Cliff,
"Much more in common than differences. But I suppose one other fundamental difference between ADVDX and my strategy is that they are required to mark to market every day to keep score. I don't have to do that and can take a different point of view. But that's another story."
My thoughts exactly.
The interview talked about two subject that we have discussed quite frequently here. The first, asset selection (what to buy and why). The second, money management (when to buy and sell).
In terms of the first subject (what to buy), one difference between ADVDX and I is that dividend GROWTH is so much less important to me then it is to ADVDX. But I see similarities between ADVDX and Josh Peter's view of dividend investing. For example, Josh talks about return in terms of growth, but he isn't talking about share price growth, he's looking at dividend growth. Remember, for him, return is the sum of current dividend plus dividend growth rate.

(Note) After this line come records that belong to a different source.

(* ===== verification/DiagnosisProps.v ===== *)
(** * Theorems on diagnosis: the engine, the attempts and the review *)

From stdpp Require Import relations.
From S2P Require Import Prelude.
From S2P Require Import Sha256.
From S2P Require Import Md5.
From S2P Require Import Json.
From S2P Require Import JsonFacts.
From S2P Require Import GoTime.
From S2P Require Import Decode.
From S2P Require Import Identity.
From S2P Require Import Authorization.
From S2P Require Import Incident.
From S2P Require Import Db.
From S2P Require Import Sql.
From S2P Require Import Storage.
From S2P Require Import Lineage.
From S2P Require Import EvidenceFacts.
From S2P Require Import Records.
From S2P Require Import Queues.
From S2P Require Import Privacy.
From S2P Require Import Fleet.
From S2P Require Import Recovery.
From S2P Require Import Governance.
From S2P Require Import Investigation.
From S2P Require Import Knowledge.
From S2P Require Import Execution.
From S2P Require Import ExecutionFacts.
From S2P Require Import ExecutionSafety.
From S2P Require Import System.
From S2P Require Import Evolution.
From S2P Require Import Scenario.
From S2P Require Import ExecutionProps.
From S2P Require Import SystemProps.
From S2P Require Import FleetProps.
From S2P Require Import Bounds.
From S2P Require Import QueueProps.
From S2P Require Import ItemProps.
From S2P Require Import Toy.
From S2P Require Import Snapshot.
From S2P Require Import Rounds.
From S2P Require Import Diagnosis.
From S2P Require Import RunText.
From S2P Require Import Attempt.
From S2P Require Import DiagnosisSteps.

Import Rubric Snapshot Rounds Agents Corroboration.

(** ** The rubric *)
Lemma AssessCandidate_status c evidence at_ a :
  AssessCandidate c evidence at_ = Ok a ->
  AS_Conclusion a = c /\ well_cited c evidence at_ = true /\ AS_Status a ∈ [Hypothesis_; Inconclusive; NeedsEvidence].
Proof.
  unfold AssessCandidate. destruct (well_cited c evidence at_); [|done]. cbn [negb].
  repeat match goal with |- context [if ?b then _ else _] => destruct b end; intros [= <-]; (split; [done|]; split; [done|]);
    apply (bool_decide_eq_true_1 _); vm_compute; reflexivity.
Qed.

Lemma well_cited_nonzero c evidence at_ : well_cited c evidence at_ = true -> c <> zero_conclusion.
Proof. intros Hw ->. unfold well_cited, Validate, probe in Hw. cbn in Hw. by rewrite !andb_false_r in Hw. Qed.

Jill gave her criteria for smallest dividend she would accept:
"For example, Monsanto, the corn producer, has about a 0.58% dividend yield but we won’t go much lower than that unless we felt that there was a fantastic growth opportunity."
Not me. My yield screen minimum is 6%.
Next, she says that the Alpine team follows closely about 200 stocks. Furthermore: "We have rarely ever had a holding more than 3% of the portfolio. We are diversified in our portfolio so our top ten holdings consist of approximately 20% of the portfolio. We usually keep our holding allocation below 2.5% at the most and the ones that are above 2.5% are generally the ones with a high dividend yield."

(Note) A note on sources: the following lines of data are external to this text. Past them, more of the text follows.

(* ===== verification/Review.v ===== *)
(** * Theorems on the steward's review

    [Corroborate] raises a hypothesis to a corroborated claim.  What it read, and
    what it left behind. *)

From stdpp Require Import relations.
From S2P Require Import Prelude.
From S2P Require Import Sha256.
From S2P Require Import Md5.
From S2P Require Import Json.
From S2P Require Import JsonFacts.
From S2P Require Import GoTime.
From S2P Require Import Decode.
From S2P Require Import Identity.
From S2P Require Import Authorization.
From S2P Require Import Incident.
From S2P Require Import Db.
From S2P Require Import Sql.
From S2P Require Import Storage.
From S2P Require Import Lineage.
From S2P Require Import Records.
From S2P Require Import Queues.
From S2P Require Import Privacy.
From S2P Require Import Fleet.
From S2P Require Import Recovery.
From S2P Require Import Governance.
From S2P Require Import Investigation.
From S2P Require Import Knowledge.
From S2P Require Import Execution.
From S2P Require Import ExecutionFacts.
From S2P Require Import ExecutionSafety.
From S2P Require Import System.
From S2P Require Import Evolution.
From S2P Require Import Scenario.
From S2P Require Import ExecutionProps.
From S2P Require Import SystemProps.
From S2P Require Import FleetProps.
From S2P Require Import Bounds.
From S2P Require Import QueueProps.
From S2P Require Import ItemProps.
From S2P Require Import Toy.
From S2P Require Import Snapshot.
From S2P Require Import Rounds.
From S2P Require Import Diagnosis.
From S2P Require Import RunText.
From S2P Require Import Attempt.
From S2P Require Import DiagnosisSteps.
From S2P Require Import DiagnosisProps.

Import Rubric Snapshot Rounds Agents Corroboration.

Section Reads.
Context `{Env}.

Lemma GetItem_ok t ref w i w' :
  GetItem t ref w = (Ok i, w') ->
  db w' = db w /\ exists r : row Titems, r ∈ db w Titems /\ i_scope r = scope t /\ i_ref r = ref /\
    decodeItem (i_envelope r) = Ok i.
Proof.
  intros Hg. pose proof (pure_GetItem _ _ _ _ _ Hg) as Ed. split; [done|]. unfold GetItem, check_item_scope in Hg.
  apply bind_ok in Hg as ([] & w1 & Hv & Hg). apply guard_ok in Hv as [_ ->].
  apply bind_ok in Hg as (raw & w1 & Hq & Hg). apply query_row_ok in Hq as [[l El] _].
  apply bind_ok in Hg as (x & w2 & Hd & Hg). unfold of_res in Hd. injection Hd as Hd _.
  apply bind_ok in Hg as ([] & w3 & _ & Hg). injection Hg as <- _.
  apply map_filter_cons in El as (r & Hr & Hp & <-). unfold item_at, in_scope, scope_eqb in Hp. breflect. by exists r.
Qed.

(** What the review loop has checked of each piece of evidence. *)
Definition reviewed (t : Tx) (d : DB) (incident : string) (e : EvidenceSnapshot) : Prop :=
  Validate (ES_Observation e) = true /\
  exists (r : row Titems) i at_, r ∈ d Titems /\ i_scope r = scope t /\ i_ref r = ES_Ref e /\
    decodeItem (i_envelope r) = Ok i /\ I_Kind i = Evidence /\ I_IncidentID i = incident /\
    decode_observation (I_Body i) = Some (ES_Observation e) /\
    all_of (lineage t d (ES_Ref e)) (node_eligible t d (pgTime at_)) = inr true.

Similar to what I do (with individual stocks). But I don't follow 200 stocks!
"To be a good investor, you have to be able to sell things. We don’t fall in love with names and if the story changes, we just sell and move on to find better opportunities."
Good advice indeed!
I was struck by their 30-40% holding in foreign stocks. The reasons were twofold. First, typically higher yields. Next, typically yearly dividend distributions. Which leads to money management.
ADVDX uses 3 techniques (buy & hold, dividend capture, special dividends). I don't do the second or third strategies. Of those last two, the special dividend strategy is the one that troubles me the most (but not enough to avoid going with the Alpine team). The dividend capture strategy is the most straightforward one to understand, and one that generates the most discussions around here.
Basically, dividend capture allows ADVDX management to increase the yield received from a given amount of investible cash by a (theoretical) 50% (for stocks paying quarterly dividends. More importantly, for stocks paying yearly dividends, the increase is 6 fold. That is, if you have 6 companies (typically foreign), each paying a 2.5% dividend, it's possible to 'capture' a yield of 15% from those 6 (15% is 6 times 2.5%).
Finally, there was NO discussion of sector concentration, which seems to be important to some people.
Anyhow, those are a few of my thoughts. I was really struck by the candor expressed by Ms. Evans as to how, and why, they do things.